Best Practices for Event Sourcing in .NET

  • Use immutable events: Events should never change after being written.
  • Version your events: Add a version or schema to support future changes.
  • Keep events granular: Each event should represent a single business fact.
  • Separate write and read models: Use projections for efficient queries (CQRS).
  • Handle eventual consistency: Projections may lag behind the event store.
  • Test event replay: Regularly replay events to ensure aggregates and projections work as expected.
  • Secure your event store: Protect against unauthorized access and data loss.
  • Document event contracts: Make event schemas clear for future maintainers.

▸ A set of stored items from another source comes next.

(** The reply a round ends with was sent since the round began. *)
Definition prompt (begun : list (round * Mail)) (a : action) (m : Mail) : Prop :=
  match a with
  | RoundEnd rd (AppendReply u (Some resp)) =>
      ∃ m0, (rd, m0) ∈ begun ∧ since_then (ml_replies m0) (ml_replies m) (rd_peer rd, u, resp)
  | RoundEnd rd (SnapshotReply u k (Some resp)) =>
      ∃ m0, (rd, m0) ∈ begun ∧ since_then (ml_installs m0) (ml_installs m) (rd_peer rd, u, k, resp)
  | _ => True
  end.

Record Timed := mkTimed { td_fleet : Fleet (Store := Store); td_begun : Z → list (round * Mail) }.
Implicit Types t : Timed.

Inductive timed_step t : Timed → Prop :=
  | ts_act i l0 acts cached a :
      fl_place (td_fleet t) i = Running l0 acts → takes i cached a (run acts l0) (fl_mail (td_fleet t)) →
      prompt (td_begun t i) a (fl_mail (td_fleet t)) →
      timed_step t (mkTimed (acted i cached a l0 acts (td_fleet t))
        (<[i := begins a (run acts l0) (fl_mail (td_fleet t)) ++ td_begun t i]> (td_begun t)))
  (** a server stops or starts *)
  | ts_other i p :
      orderly_step config (td_fleet t) (settle i p (td_fleet t)) → idle p →
      timed_step t (mkTimed (settle i p (td_fleet t)) (<[i := []]> (td_begun t))).

Definition timed_initial t : Prop := fleet_initial (td_fleet t) ∧ ∀ i, td_begun t i = [].

Lemma timed_step_fleet t t' : timed_step t t' → orderly_step config (td_fleet t) (td_fleet t').
Proof. intros [i l0 acts cached a Hp Ha _|i p Hs _]; [by apply orderly_act|done]. Qed.

Lemma timed_fleet t t' : rtc timed_step t t' → rtc (orderly_step config) (td_fleet t) (td_fleet t').
Proof. induction 1 as [|t1 t2 t3 Hs _ IH]; [done|]. eapply rtc_l; [by apply timed_step_fleet|done]. Qed.

(** ** Runs within limits *)

(** The limits every action of a fleet is within. *)
Definition fleet_limits : limits Store :=
  mkLimits (λ _, True) (λ _ _ _, True) (λ _ _ _ _ _, True) (λ _, True) (λ u, int64 u ∧ u < MaxInt64).

Lemma fleet_limits_campaign : campaign_limits fleet_limits.
Proof. by intros u. Qed.

Lemma fleet_within f0 f i l0 acts acts' :
  (∀ j, ∃ s rl, fl_place f0 j = Stopped s rl) → rtc (orderly_step config) f0 f → fl_place f i = Running l0 (acts ++ acts') →
  run_within fleet_limits acts l0.
Proof.
  intros Hinit Hf. revert acts'. induction acts as [|a acts IH] using rev_ind; intros acts' Hp; [done|].
  rewrite <-app_assoc in Hp. apply run_within_app. split; [by eapply IH|].
  destruct (fleet_did config f0 f i l0 acts a acts' Hinit Hf Hp) as (f1 & f2 & c & _ & _ & _ & _ & [_ _ ((_ & Hi & Hm) & _)] & _).
  split; [|done]. destruct a as [ev now d d'| | | | |rd [u [resp|]|u k resp]]; done.
Qed.

(** ** The invariant of the floor *)

(** A leader's no-op is where it says, unless its append failed. *)
Definition floored f (s : spec) : Prop := ∀ i e,
  engine_at f i e → rn_Role (e_node e) = Leader → e_noopIndex e = 0 ∨
  0 < e_noopIndex e ∧ ∃ x, sp_log s i !! Z.to_nat (e_noopIndex e - 1) = Some x ∧ le_Term x = rn_term (e_node e).

(** A leader that still leads its term has in its log what it had. *)
Lemma leader_keeps s s' i k x :
  raft_inv (quorum := quorum_of config) s → raft_inv (quorum := quorum_of config) s' → grows s s' →
  sp_role s i = Leader → sp_role s' i = Leader → sp_term s' i = sp_term s i →
  sp_log s i !! k = Some x → sp_log s' i !! k = Some x.
Proof.
  intros Hi Hi' Hg Hr Hr' Ht Hk.
  destruct (raft_server _ Hi i) as (_ & _ & _ & Hl & _), (raft_server _ Hi' i) as (_ & _ & _ & Hl' & _).
  specialize (Hl Hr). specialize (Hl' Hr'). destruct (grows_leader _ _ Hg _ _ _ Hl) as (L & HL & Hp).
  rewrite Ht, HL in Hl'. injection Hl' as ->. by eapply prefix_lookup_Some.
Qed.

Lemma up_int64 s i e won : up_ok s i (mkServer (e_node e) (e_raftLog e) won) → raft_inv (quorum := quorum_of config) s →
  int64 (rn_LastApplied (e_node e)) ∧ rn_CommitIndex (e_node e) < rl_nextIndex (e_raftLog e) ∧
  0 < rl_nextIndex (e_raftLog e) ∧ Z.of_nat (length (sp_log s i)) + 1 = rl_nextIndex (e_raftLog e).
Proof.
  intros Hup Hi. pose proof (up_base _ _ _ Hup) as Hb. pose proof (up_applied _ _ _ Hup) as Ha.
  pose proof (committed_length config s Hi i) as Hc. pose proof (up_commit _ _ _ Hup) as Hci.
  pose proof (seg_bound _ _ (up_log _ _ _ Hup)). pose proof (seg_first _ _ (up_log _ _ _ Hup)) as Hf.
  pose proof (seg_len _ _ (up_log _ _ _ Hup)) as Hlen. pose proof (seg_wf _ _ (up_log _ _ _ Hup)) as [_ Hn].
  unfold int64. simpl in *. unfold cache_len in *. split_and!; lia.
Qed.

(** Where the engine after a step comes from. *)
Lemma fleet_step_engine f f' j e' :
  orderly_step config f f' → engine_at f' j e' →
  engine_at f j e' ∨
  (∃ l0 acts c a, fl_place f j = Running l0 acts ∧ takes j c a (run acts l0) (fl_mail f) ∧
     e' = lp_engine (act a (run acts l0))) ∨
  rn_Role (e_node e') ≠ Leader.
Proof.
  intros Hs (l0' & acts' & Hp' & ->).
  apply orderly_inv in Hs.
  destruct Hs as [i l1 acts c a Hp Ha|i l1 acts s' os Hp|i s rl rl' now n s' m path draw Hp Hpos Hn|i s rl s' os Hp]; simpl in Hp';
    (destruct (decide (j = i)) as [->|Hne];
      [rewrite fn_lookup_insert in Hp'|rewrite fn_lookup_insert_ne in Hp' by done; left; by exists l0', acts']); try done.
  - injection Hp' as <- <-. right. left. exists l1, acts, c, a. by rewrite run_snoc.
  - injection Hp' as <- <-. right. right. simpl.
    assert (rn_Role n = Follower) as Hr; [|by rewrite Hr].
    unfold NewRaftNode, loadPersistentState in Hn. by repeat (case_match; simplify_eq/=).
Qed.

Lemma floored_step f0 f f' s :
  gm (Voters config) ≠ ∅ → fleet_initial f0 → tracks config f0 f s → floored f s → orderly_step config f f' →
  ∃ s', rtc (spec_step (quorum_of config)) s s' ∧ tracks config f0 f' s' ∧ floored f' s'.
Proof.
  intros Hne Hinit Ht Hfl Hs. pose proof (quorum_of_Quorums config Hne) as HQ.
  destruct (tracks_run config f0 f f' s Hne Hinit Ht (rtc_once _ _ Hs)) as (s' & Hss & Ht'). exists s'. split_and!; [done..|].
  pose proof (tracks_inv config _ _ _ Ht) as Hi. pose proof (tracks_inv config _ _ _ Ht') as Hi'.
  destruct (advances_rtc s s' Hi Hss) as [Hg _].
  assert (∀ j e e' k x, engine_at f j e → engine_at f' j e' → rn_Role (e_node e) = Leader → rn_Role (e_node e') = Leader →
    rn_term (e_node e') = rn_term (e_node e) → sp_log s j !! k = Some x → sp_log s' j !! k = Some x) as Hkeep.
  { intros j e e' k x He He' Hr Hr' Hterm. destruct (tracks_up config _ _ _ _ _ Ht He) as [w Hup], (tracks_up config _ _ _ _ _ Ht' He') as [w' Hup'].
    pose proof (up_role _ _ _ Hup). pose proof (up_role _ _ _ Hup'). pose proof (up_term _ _ _ Hup). pose proof (up_term _ _ _ Hup').
    simpl in *. by apply leader_keeps; congruence || lia. }
  intros j e' He' Hld. destruct (fleet_step_engine f f' j e' Hs He') as [He|[(l0 & acts & c & a & Hp & Ha & ->)|?]]; [| |done].
  - destruct (Hfl j e' He Hld) as [|(? & x & Hx & ?)]; [by left|right]. split; [done|]. exists x. split; [by eapply Hkeep|done].
  - set (e := lp_engine (run acts l0)) in *. assert (engine_at f j e) as He by by exists l0, acts.
    destruct (tracks_up config _ _ _ _ _ Ht He) as [w Hup]. destruct (up_int64 s j e w Hup Hi) as (Hint & Hcn & Hpos & Hlen).
    destruct Ha as [_ _ ((Hroom & _) & _)]. fold e in Hroom.
    pose proof (act_rests a (run acts l0)) as Hrests. cbv zeta in Hrests. fold e in Hrests.
    destruct (Hrests (seg_wf _ _ (up_log _ _ _ Hup)) Hroom Hint) as [[[Hk Hn]|[Hz|(x & Hx & Hn & Hst & Hci)]]|?];
      [| |right|done].
    + destruct (Hk Hld) as [Hld0 Hterm]. rewrite Hn. destruct (Hfl j e He Hld0) as [|(? & x & Hx & Hxt)]; [by left|right].
      split; [done|]. exists x. split; [by eapply Hkeep|congruence].
    + by left.
    + split; [lia|]. exists x. split; [|done]. destruct (tracks_up config _ _ _ _ _ Ht' He') as [w' Hup'].
      pose proof (up_applied _ _ _ Hup') as Hap. pose proof (seg_lii _ _ (up_log _ _ _ Hup')) as Hlii. simpl in Hap, Hlii.
      destruct Hst as [Hst|Hle]; [|lia].
      rewrite (seg_entry_at _ _ _ (up_log _ _ _ Hup')) in Hst by (simpl; lia). done.
Qed.

Lemma floored_run f0 f f' s :
  gm (Voters config) ≠ ∅ → fleet_initial f0 → tracks config f0 f s → floored f s → rtc (orderly_step config) f f' →
  ∃ s', rtc (spec_step (quorum_of config)) s s' ∧ tracks config f0 f' s' ∧ floored f' s'.
Proof.
  intros Hne Hinit Ht Hfl Hr. revert s Ht Hfl. induction Hr as [f|f1 f2 f3 Hs _ IH]; intros s Ht Hfl; [by exists s|].
  destruct (floored_step f0 f1 f2 s Hne Hinit Ht Hfl Hs) as (s2 & Hs2 & Ht2 & Hfl2).
  destruct (IH s2 Ht2 Hfl2) as (s3 & Hs3 & Ht3 & Hfl3). exists s3. split_and!; [by etrans|done|done].
Qed.

Lemma floored_initial f0 s : fleet_initial f0 → floored f0 s.
Proof. intros Hinit i e (l0 & acts & Hp & _). destruct (initial_stopped _ Hinit i) as (st & rl & Hi). congruence. Qed.

(** ** The rounds of one server's life *)

(** The numbers of a server's rounds, while they fit their words. *)
Lemma history_rounds f0 f i l0 acts :
  fleet_initial f0 → rtc (orderly_step config) f0 f → fl_place f i = Running l0 acts →
  Z.of_nat (length acts) < 18446744073709551616 →
  rounds_inv (run acts l0) ∧ 0 ≤ e_roundSeq (lp_engine (run acts l0)) ≤ Z.of_nat (length acts).
Proof.
  intros Hinit Hf Hp Hlen. pose proof (initial_stopped _ Hinit) as Hstop.
  destruct (running_started config f0 f i l0 acts Hstop Hf Hp) as (n & rl & m & path & draw & ->).
  pose proof (fleet_within f0 f i _ acts [] Hstop Hf ltac:(by rewrite app_nil_r)) as Hw.
  destruct (run_rounds fleet_limits fleet_limits_campaign acts _ Hw) as (Hr & Hs & _);
    [split; simpl; lia|apply start_rounds|]. split; [done|exact Hs].
Qed.

(** What is marked as begun has a number that was claimed. *)
Definition marked t : Prop := ∀ i rd m0, (rd, m0) ∈ td_begun t i →
  ∃ l0 acts, fl_place (td_fleet t) i = Running l0 acts ∧
    (Z.of_nat (length acts) < 18446744073709551616 → rd_seq rd ≤ e_roundSeq (lp_engine (run acts l0))).

Lemma marked_step t0 t t' : timed_initial t0 → rtc timed_step t0 t → timed_step t t' → marked t → marked t'.
Proof.
  intros [Hinit _] Hr Hs Hm j rd m0. pose proof (timed_fleet _ _ (rtc_r _ _ _ Hr Hs)) as Hf.
  destruct Hs as [i l0 acts c a Hp Ha Hprompt|i p Hs Hidle]; simpl;
    (destruct (decide (j = i)) as [->|Hne]; [rewrite !fn_lookup_insert|rewrite !fn_lookup_insert_ne by done; by apply Hm]).
  2:{ by intros ?%elem_of_nil. }
  intros Hin. exists l0, (acts ++ [a]). split; [done|]. intros Hlen.
  destruct (history_rounds _ _ i l0 (acts ++ [a]) Hinit Hf) as [Hinv Hseq]; [simpl; by rewrite fn_lookup_insert|done|].
  destruct (history_rounds _ _ i l0 acts Hinit (timed_fleet _ _ Hr) Hp) as [_ Hseq0]; [rewrite length_app in Hlen; lia|].
  rewrite run_snoc in *. apply elem_of_app in Hin as [Hin|Hin].
  - apply list_elem_of_fmap in Hin as (rd' & [= -> ->] & [_ Hfl]%list_elem_of_filter).
    by destruct (ri_rounds _ Hinv rd' (or_introl Hfl)) as (_ & ? & _).
  - destruct (Hm i rd m0 Hin) as (l1 & acts1 & Hp1 & Hle). rewrite Hp in Hp1. injection Hp1 as <- <-.
    rewrite length_app in Hlen. simpl in Hlen. specialize (Hle ltac:(lia)).
    destruct (act_roundSeq a (run acts l0)) as [Hmono _]; lia.
Qed.

Lemma marked_run t0 t : timed_initial t0 → rtc timed_step t0 t → marked t.
Proof.
  intros Hinit Hr. pattern t. revert t Hr. apply rtc_ind_r.
  - intros i rd m0. destruct Hinit as [_ Hb]. rewrite Hb. by intros ?%elem_of_nil.
  - intros t t' Hr Hs Hm. by eapply marked_step.
Qed.

(** A step in which server [i] neither stops nor starts. *)
Definition busy (i : Z) t t' : Prop := timed_step t t' ∧ ¬ idle (fl_place (td_fleet t') i).

(** The moment a running server took an action of its history, and its life since. *)
Lemma timed_did t0 t i l0 p a q :
  (∀ j, ∃ s rl, fl_place (td_fleet t0) j = Stopped s rl) → rtc timed_step t0 t →
  fl_place (td_fleet t) i = Running l0 (p ++ a :: q) →
  ∃ t1 c, rtc timed_step t0 t1 ∧ fl_place (td_fleet t1) i = Running l0 p ∧
    takes i c a (run p l0) (fl_mail (td_fleet t1)) ∧ rtc (busy i) t1 t.
Proof.
  intros Hinit Hr Hp. destruct (did config td_fleet timed_step t0 t i l0 p a q) as (t1 & t2 & c & ? & Hs & Hl & ? & ? & Hp2);
    [apply timed_step_fleet|done..|].
  exists t1, c. split_and!; [done..|]. eapply rtc_l; [|exact Hl]. split; [done|]. rewrite Hp2. simpl. by destruct p.
Qed.

(** ** Replies say what the peer's term was *)

Lemma append_reply_term rl req now (n : RaftNode Store) resp n' rl' :
  HandleAppendEntries rl req now n = (resp, n', rl') → rn_term n ≤ aer_Term resp.
Proof.
  intros [(_ & -> & _)|(Hge & r & n1 & Ha & Hrest)]%HandleAppendEntries_cases; [done|].
  apply accept_leader_inv in Ha as [_ Hr]; [|done]. destruct r as [u|er]; [|by destruct Hrest as (-> & _)].
  destruct Hr as (_ & _ & Ht & _), Hrest as (m & ct & ci & ok & _ & Hok). destruct ok; destruct Hok as [-> _]; simpl; lia.
Qed.

Lemma install_reply_term {X} rl req restore persist now (n : RaftNode Store) (x : X) resp n' rl' x' :
  HandleInstallSnapshot rl req restore persist now n x = (resp, n', rl', x') → rn_term n ≤ isr_Term resp.
Proof.
  unfold HandleInstallSnapshot. destruct (Z.ltb_spec (is_Term req) (CurrentTerm (rn_persistent n))) as [|Hge]; [by intros [= <- _ _ _]|].
  destruct (accept_leader _ _ n) as [r n1] eqn:Ha. apply accept_leader_inv in Ha as [_ Hr]; [|done].
  destruct r as [u|er]; [|by intros [= <- _ _ _]]. destruct Hr as (_ & _ & Ht & _). unfold rn_term in *.
  repeat case_match; intros [= <- _ _ _]; simpl; lia.
Qed.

When to Use Event Sourcing

  • You need a full audit trail or history of changes
  • Your domain is complex and benefits from event-driven design
  • You want to support temporal queries or time travel
  • You are building a CQRS or microservices architecture

When NOT to use:

  • Simple CRUD apps with no audit/history requirements
  • Projects where event replay and eventual consistency add unnecessary complexity

Conclusion

Event Sourcing is a powerful pattern for building robust, auditable, and scalable .NET applications. By storing every change as an event, you gain a complete history, enable advanced features, and support modern architectures like CQRS and microservices. Start small, follow best practices, and you'll unlock the full potential of event sourcing in your .NET projects!

Start small — perhaps with a side project — and build confidence with this pattern before applying it to production.